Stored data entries
· · · · · · ·
Lemma store_in_slab_eq P st R1 r R2 c o e : slabs_rel ((o, e) :: P) st (R1 ++ r :: R2) -> opened ssize c (r_abs r) ->
  0 <= ssize < 2 ^ 32 -> exists st1, store_in_slab st c o (r_slab r) = Ok st1 /\ stored_state c o e r st st1.
Proof using GDL.
  intros H [Hc Hroom] Hssize.
  pose proof (proj1 (Forall_forall _ _) (sr_rows _ _ _ H) r ltac:(apply elem_of_app; right; by left)) as Hr.
  pose proof (sr_pending _ _ _ H) as [[Ho (t & sl & i & Hobj)] _]%Forall_cons. cbn [fst snd] in *.
  pose proof (ro_class _ _ Hr) as Hcr. rewrite Hc in Hcr. destruct (sr_classes _ _ _ H) as [Hlen Hcls0].
  destruct (Hcls0 c Hcr) as (cls & Hcls & _). pose proof (slots_bounds ssize c Hcr Hssize) as Hb.
  pose proof (ro_slab_t _ _ Hr) as Hsl. pose proof (proj1 (ro_slab _ _ Hr)) as Hps.
  pose proof (slab_array_add e (r_abs r)) as Harr. rewrite Hc in Harr. specialize (Harr Hroom).
  unfold store_in_slab. erewrite upd_class_eq; [|lia|exact Hcls]. cbn [rbind ss_slabs set_ss_params].
  rewrite (slab_at_some _ _ _ Hps Hsl). cbn [rbind slab_of sl_n_stored_items sl_slab_items sl_n_total_items].
  unfold upd_obj. cbn [ss_objs set_ss_params]. rewrite (slab_at_some _ _ _ (proj1 Ho) Hobj). cbn [rbind ss_objs set_ss_objs].
  rewrite (slab_at_some _ o _ (proj1 Ho) (lookup_insert_eq _ _ _)). cbn [rbind so_obj_id_int so_obj_size so_access_time].
  rewrite Harr. cbn [rbind]. unfold upd_slab. cbn [ss_slabs set_ss_objs set_ss_params].
  rewrite (slab_at_some _ _ _ Hps Hsl). cbn [rbind slab_of sl_slabclass_id sl_n_total_items sl_q_node].
  rewrite u32_small, (swrap_small 32), Hc by lia.
  assert (Hslab : mk_slab c (slots ssize c) (Z.of_nat (length (a_items (r_abs r))) + 1) (r_node r) (slab_array (add_item e (r_abs r))) =
    slab_of (r_node r) (add_item e (r_abs r))).
  { unfold slab_of. cbn [add_item a_class a_items]. rewrite Hc, length_app. f_equal. cbn. lia. }
  rewrite Hslab.
  assert (Hfull : (slots ssize c =? Z.of_nat (length (a_items (r_abs r))) + 1) = negb (bool_decide (opened ssize c (add_item e (r_abs r))))).
  { assert (Hn : Z.of_nat (length (a_items (add_item e (r_abs r)))) = Z.of_nat (length (a_items (r_abs r))) + 1)
      by (cbn; rewrite length_app; cbn; lia).
    destruct (Z.eqb_spec (slots ssize c) (Z.of_nat (length (a_items (r_abs r))) + 1)) as [E|E]; symmetry.
    - apply negb_true_iff, bool_decide_false. intros [_ Hlt]. rewrite Hn in Hlt. lia.
    - apply negb_false_iff, bool_decide_true. split; [done|]. rewrite Hn. lia. }
  rewrite Hfull. case_bool_decide as Hop; cbn [negb].
  - eexists. split; [reflexivity|]. split; try done; [|by exists t].
    eexists cls, _. split; [done|]. split; [reflexivity|]. split; [|done]. split; [done|]. by rewrite decide_True.
  - erewrite upd_class_eq; [|lia|cbn; apply list_lookup_insert_eq; rewrite Hlen; unfold N_SLABCLASS in *; lia].
    eexists. split; [reflexivity|]. split; try done; [|by exists t].
    eexists cls, _. split; [done|]. split; [cbn; rewrite list_insert_insert_eq; reflexivity|]. split; [|done].
    split; [done|]. rewrite decide_False by done. apply gd_pop_snd.
Qed.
· · · · · · ·
Task requirements
Begin with the line containing "- eexists. split;" and retype it and each line after it through the end of the records, keeping them exact and including nothing more.

Result of the exercise
  - eexists. split; [reflexivity|]. split; try done; [|by exists t].
    eexists cls, _. split; [done|]. split; [reflexivity|]. split; [|done]. split; [done|]. by rewrite decide_True.
  - erewrite upd_class_eq; [|lia|cbn; apply list_lookup_insert_eq; rewrite Hlen; unfold N_SLABCLASS in *; lia].
    eexists. split; [reflexivity|]. split; try done; [|by exists t].
    eexists cls, _. split; [done|]. split; [cbn; rewrite list_insert_insert_eq; reflexivity|]. split; [|done].
    split; [done|]. rewrite decide_False by done. apply gd_pop_snd.
Qed.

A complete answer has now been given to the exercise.